Doubt (Not about creepy priests)

Lots of hard work going on yesterday and today.  Finally got Glimpse for print all squared away, just waiting on a new cover design from my sister.  She’s an art professor, so she was naturally horrified when I proceeded to submit the cover that she’d made for e-book only purposes to Createspace for printing.  Like I know a DPI from a hole in the ground.  Luckily, the peeps at Createspace caught the error before they printed it and saved me from having my sister never speak to me again.  She spent the day designing me a new cover, which I thought was really cool, but didn’t have a lot to do with the content of Glimpse.  I didn’t want readers to see the new cover and expect what they saw there to be within the book, because it wasn’t.  A crying fight ensued, a hang up, my sister smoked cigarettes and thought about it while I wished I could smoke cigarettes and think about it, but I made the kids dinner instead.  Finally, an excellent new idear and a reconciliation.  Thank god.  We’re supposed to go drinking this weekend.

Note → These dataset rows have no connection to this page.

(** * GraceQ/MPS2: two-site DMRG core, MPS container and MPO coefficient algebra

    A shallow embedding of
    - [include/gqmps2/detail/mpogen/coef_op_alg.h]   (module [CoefOpAlg]),
    - [include/gqmps2/one_dim_tn/mps/mps.h]          (module [Mps]),
    - [include/gqmps2/algorithm/lanczos_dmrg_solver_impl.h]
                                            (modules [Lanczos], [Dmrg], [Sweep]),
    together with the properties of these functions that the design
    document states, and further properties read off the code.

    Conventions.  [GQTEN_Double] is IEEE binary64 and is embedded as Rocq's
    primitive [float].  Tensors and the tensor primitives ([Contract], [SVD],
    [Dag], [LinearCombine], [Normalize], [Div]) belong to the external tensor
    library and are section variables.  A [std::vector] or [DuoVector] is a
    list; reading or writing it out of range is undefined behaviour in C++
    and is a fault ([None], or an explicit fault value) in the embedding. *)

From Stdlib Require Import ZArith Lia Floats Ascii.
From stdpp Require Import base option list sorting strings pretty gmap.
From Equations Require Import Equations.
From Equations.Prop Require Import Logic.
(** X13. No handler ever removes a top-level key: after any sequence of
    requests the store has every key it had. *)
Theorem serve_all_dom `{Coercion} (reqs : list request) (st : ConfigManager) :
  dom (store st) ⊆ dom (store (serve_all reqs st)).
Proof.
  revert st. induction reqs as [|req reqs IH]; intros st; [done|].
  simpl. etrans; [apply (serve_dom req)|apply IH].
Qed.

(** X14. [UpdateTGResourceConfig] and [UpdateConfig] (or
    [UpdateProxyConfig]) commute: they answer the same and leave the
    same mapping in either order. *)
Theorem update_tg_resource_config_commutes (st : ConfigManager)
    (channels : option (list TGChannel.t)) (patterns : option (gmap string string))
    (P : SysSettingUpdate.t) (p : ProxyConfig.t) :
  let tg st := update_tg_resource_config channels patterns st in
  (tg (update_system_config P st).2).1 = (tg st).1
  ∧ store (tg (update_system_config P st).2).2 = store (update_system_config P (tg st).2).2
  ∧ (tg (update_proxy_config p st).2).1 = (tg st).1
  ∧ store (tg (update_proxy_config p st).2).2 = store (update_proxy_config p (tg st).2).2.
Proof.
  assert (Hgen : ∀ (w : gmap string value), w !! "tg_resource" = None →
    let st' := {| store := w ∪ store st; updates := updates st ++ [w] |} in
    (update_tg_resource_config channels patterns st').1
      = (update_tg_resource_config channels patterns st).1
    ∧ store (update_tg_resource_config channels patterns st').2
      = w ∪ store (update_tg_resource_config channels patterns st).2).
  { intros w Hw. cbn zeta. rewrite !update_tg_resource_config_unfold. simpl.
    rewrite lookup_union_staged, Hw.
    destruct (_ ≫= _) as [tg'|e]; simpl; [|done]. split; [done|].
    apply map_eq. intros k. rewrite !lookup_union_staged.
    destruct (decide (k = "tg_resource")) as [->|Hk].
    - by rewrite Hw, !lookup_singleton_eq.
    - by rewrite !lookup_singleton_ne. }
  destruct (update_system_config_run P) as (sp & Hsp & HP).
  destruct (update_proxy_config_run p) as (w & Hw & Hp).
  cbv beta zeta. rewrite !HP, !Hp. simpl.
  destruct (Hgen sp) as [H1 H2]; [by rewrite Hsp|].
  destruct (Hgen w) as [H3 H4]; [by rewrite Hw|].
  done.
Qed.

Lemma get_tg_resource_config_outcome (st : ConfigManager) :
  (get_tg_resource_config st).1 =
    Returns (mkResponse None (Some (default (VDict ∅) (store st !! "tg_resource")))).
Proof. reflexivity. Qed.
(** ** Assembling the results *)

Lemma collect_hits_pairs cs ss (sims : list scalar) (ps : list (nat * scalar)) :
  Forall (fun p => (fst p < length cs)%nat /\ (fst p < length ss)%nat /\
                   sims !! fst p = Some (snd p)) ps ->
  exists hits,
    collect_hits cs ss sims (map fst ps) = Ok hits /\
    map score hits = map snd ps /\
    Forall2 (fun h p => cs !! fst p = Some (chunk h) /\
                        ss !! fst p = Some (source h)) hits ps.
Proof.
  induction 1 as [|[i x] ps (Hc & Hs & Hx) Hps (hits & Hh & Hsc & Hf)]; cbn.
  - exists []. repeat split; constructor.
  - cbn in Hc, Hs, Hx. unfold getitem.
    apply lookup_lt_is_Some_2 in Hc as [c Hc], Hs as [s' Hs].
    rewrite Hc, Hs, Hx, Hh.
    exists (mkHit c s' x :: hits). cbn. rewrite Hsc.
    repeat split; constructor; auto.
Qed.

Lemma length_cosine_sims E q :
  length (cosine_sims E q) = length (mat_rows E).
Proof.
  unfold cosine_sims, cosine_norms.
  rewrite length_zip_with, !length_map. lia.
Qed.

Lemma selected_idxs sims k :
  rev (Py.slice (argsort sims) (Some (- k)) None) = map fst (selected sims k).
Proof.
  rewrite slice_from, length_argsort. unfold selected, argsort.
  by rewrite map_rev, <- skipn_map.
Qed.

Lemma selected_lookup sims k p :
  In p (selected sims k) ->
  (fst p < length sims)%nat /\ sims !! fst p = Some (snd p).
Proof.
  unfold selected. intros Hin. apply in_rev in Hin.
  assert (In p (sort_keys (combine (seq 0 (length sims)) sims))) as Hin'.
  { rewrite <- (firstn_skipn (Z.to_nat (Py.clamp_index (Z.of_nat (length sims)) (- k)))).
    apply in_or_app. by right. }
  destruct p as [i x]. apply sort_keys_lookup in Hin'. cbn.
  split; [by eapply lookup_lt_Some | done].
Qed.

Lemma length_selected sims k :
  length (selected sims k) =
  if 1 <=? k then Nat.min (Z.to_nat k) (length sims)
  else (length sims - Z.to_nat (- k))%nat.
Proof.
  rewrite <- (length_map fst), <- selected_idxs, length_rev.
  by rewrite length_slice_last, length_argsort.
Qed.

Lemma selected_sorted `{!TotalOrder K} sims k :
  StronglySorted (fun p q => le_key q p) (selected sims k).
Proof.
  unfold selected. apply StronglySorted_rev, StronglySorted_skipn, sort_keys_sorted.
Qed.
(** X4.  A sequential read of [n > 0] bytes at a valid address into a
    buffer of at least [n] bytes: the calls are the positioning phase,
    start, the stored identifier in read direction, [n] receives and stop;
    the status is [Done] when every answering call returned [TWI_None] and
    [TWI_Error] otherwise; afterwards the first [n] bytes of the buffer
    are the bytes the bus delivered, in the order received, and the rest
    of the buffer is as it was. *)
Theorem read_sequential_transaction (cfg : Config) (hal : Hal) (a : Z)
    (data : list Z) (n : Z) (s : State) :
  a < AT24CM0X_MEMORY_SIZE cfg ->
  0 < n ->
  (Z.to_nat n <= length data)%nat ->
  let id := at24cm0x_device_identifier s in
  let evs := ([Ev_twi_start] ++ send_address_events cfg hal id a
              ++ [Ev_twi_stop; Ev_twi_start; Ev_twi_address id (TWI_Read hal)])
             ++ get_events hal n (Z.to_nat n) 0 ++ [Ev_twi_stop] in
  exists st,
    at24cm0x_read_sequential cfg hal a data n s =
    Some ((st, received hal (trace s) evs ++ skipn (Z.to_nat n) data),
          mkState id (trace s ++ evs))
    /\ (st = AT24CM0X_Status_Done <-> no_bus_error hal (trace s) evs)
    /\ (st <> AT24CM0X_Status_Done -> st = AT24CM0X_Status_TWI_Error).
Proof.
  intros Ha Hn Hlen id evs.
  set (pre := [Ev_twi_start] ++ send_address_events cfg hal id a
              ++ [Ev_twi_stop; Ev_twi_start; Ev_twi_address id (TWI_Read hal)])
    in evs.
  set (gets := get_events hal n (Z.to_nat n) 0) in evs.
  assert (Hrun :
    at24cm0x_read_sequential cfg hal a data n s =
    Some ((status_of_error
             (fold_left Z.lor (replies hal (trace s ++ pre) gets)
                (fold_left Z.lor (replies hal (trace s) pre) TWI_None)),
           received hal (trace s ++ pre) gets ++ skipn (Z.to_nat n) data),
          mkState id ((trace s ++ pre) ++ gets ++ [Ev_twi_stop]))).
  { unfold at24cm0x_read_sequential. rewrite (geb_false _ _ Ha).
    replace (n =? 0) with false by (symmetry; apply Z.eqb_neq; lia).
    cbv zeta. repeat run_step.
    erewrite bind_run
      by (apply (read_loop_exact hal n (Z.to_nat n) 0 _ [] data);
          [reflexivity | lia | exact Hlen]).
    repeat run_step. rewrite read_finish.
    subst pre gets id. unfold send_address_events. simpl.
    rewrite <- !app_assoc. simpl. reflexivity. }
  exists (status_of_error
            (fold_left Z.lor (replies hal (trace s ++ pre) gets)
               (fold_left Z.lor (replies hal (trace s) pre) TWI_None))).
  split.
  - rewrite Hrun. subst evs.
    rewrite received_app, received_app, <- app_assoc.
    replace (received hal (trace s) pre) with (@nil Z) by reflexivity.
    replace (received hal ((trace s ++ pre) ++ gets) [Ev_twi_stop])
      with (@nil Z) by reflexivity.
    rewrite app_nil_r. reflexivity.
  - apply status_split. rewrite !fold_lor_none. subst evs.
    rewrite !no_bus_error_app. unfold no_bus_error at 3. simpl replies.
    rewrite all_none_nil. unfold no_bus_error. tauto.
Qed.

Lemma read_sequential_transaction_witness :
  exists st,
    at24cm0x_read_sequential default_config counting_hal 0x100 [0; 0; 0; 0; 9]
      4 bench_state =
    Some ((st, [8; 9; 10; 11; 9]),
          mkState 0x54
            [Ev_twi_start; Ev_twi_address 0x54 0; Ev_twi_set 1; Ev_twi_set 0;
             Ev_twi_stop; Ev_twi_start; Ev_twi_address 0x54 1;
             Ev_twi_get 3; Ev_twi_get 3; Ev_twi_get 3; Ev_twi_get 1;
             Ev_twi_stop])
    /\ (st = AT24CM0X_Status_Done <->
        no_bus_error counting_hal []
          [Ev_twi_start; Ev_twi_address 0x54 0; Ev_twi_set 1; Ev_twi_set 0;
           Ev_twi_stop; Ev_twi_start; Ev_twi_address 0x54 1;
           Ev_twi_get 3; Ev_twi_get 3; Ev_twi_get 3; Ev_twi_get 1;
           Ev_twi_stop])
    /\ (st <> AT24CM0X_Status_Done -> st = AT24CM0X_Status_TWI_Error).
Proof.
  apply (read_sequential_transaction default_config counting_hal 0x100
           [0; 0; 0; 0; 9] 4 bench_state).
  - reflexivity.
  - lia.
  - simpl; lia.
Defined.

But wait!  That was the second time I cried today.  Such a crazy day.  This morning I got an e-mail from a writer friend who is in the process of having many of her short stories and short novels published.  She likes to be on the lookout for publishers for me and she sent me information about Museitup!  a Canadian e-pub.  I checked them out and they seem really cool.  Now, here’s where the crying comes in.  Every time she sends me a new place to submit to, I go through this, like, severe doubt about everything I’m doing.  Should I take Glimpse down from Amazon and Smashwords and Goodreads and Scribd and YouPublish?  Should I e-mail Createspace and in all caps yell “STOP THE PRESSES!” ?  Should I dismantle the website and take down the Facebook page?  Because that’s what I would have to do to submit the book to any of these e-pubs and if I did do that, there’s still no guarantee that they wouldn’t reject the manuscript.  And I’m so done being rejected.  Just for a little bit, I don’t want to worry about what some editor in Tennessee or Arizona or wherever think of my book that I poured several years into, I want to care that I think it’s complete.  It’s not that I’m afraid of rejection, but I don’t need for Glimpse to be rejected anymore.  Rejection can catch up to me again when I’m ready to submit *Glimmer* to the masses.  I also don’t want to dissuade my friend from sending me info on e-pubs, because now I’m entertaining the idea of writing short stories and shorter novels in addition to the Zellie Wells trilogy, and I wasn’t considering that at all yesterday.  I did take Glimpse down from YouPublish because while I got 36 readers, no one bought the book and it didn’t seem like they were going to.  I’ve got enough free excerpt action going on at Smashwords and Scribd.  No need to push it.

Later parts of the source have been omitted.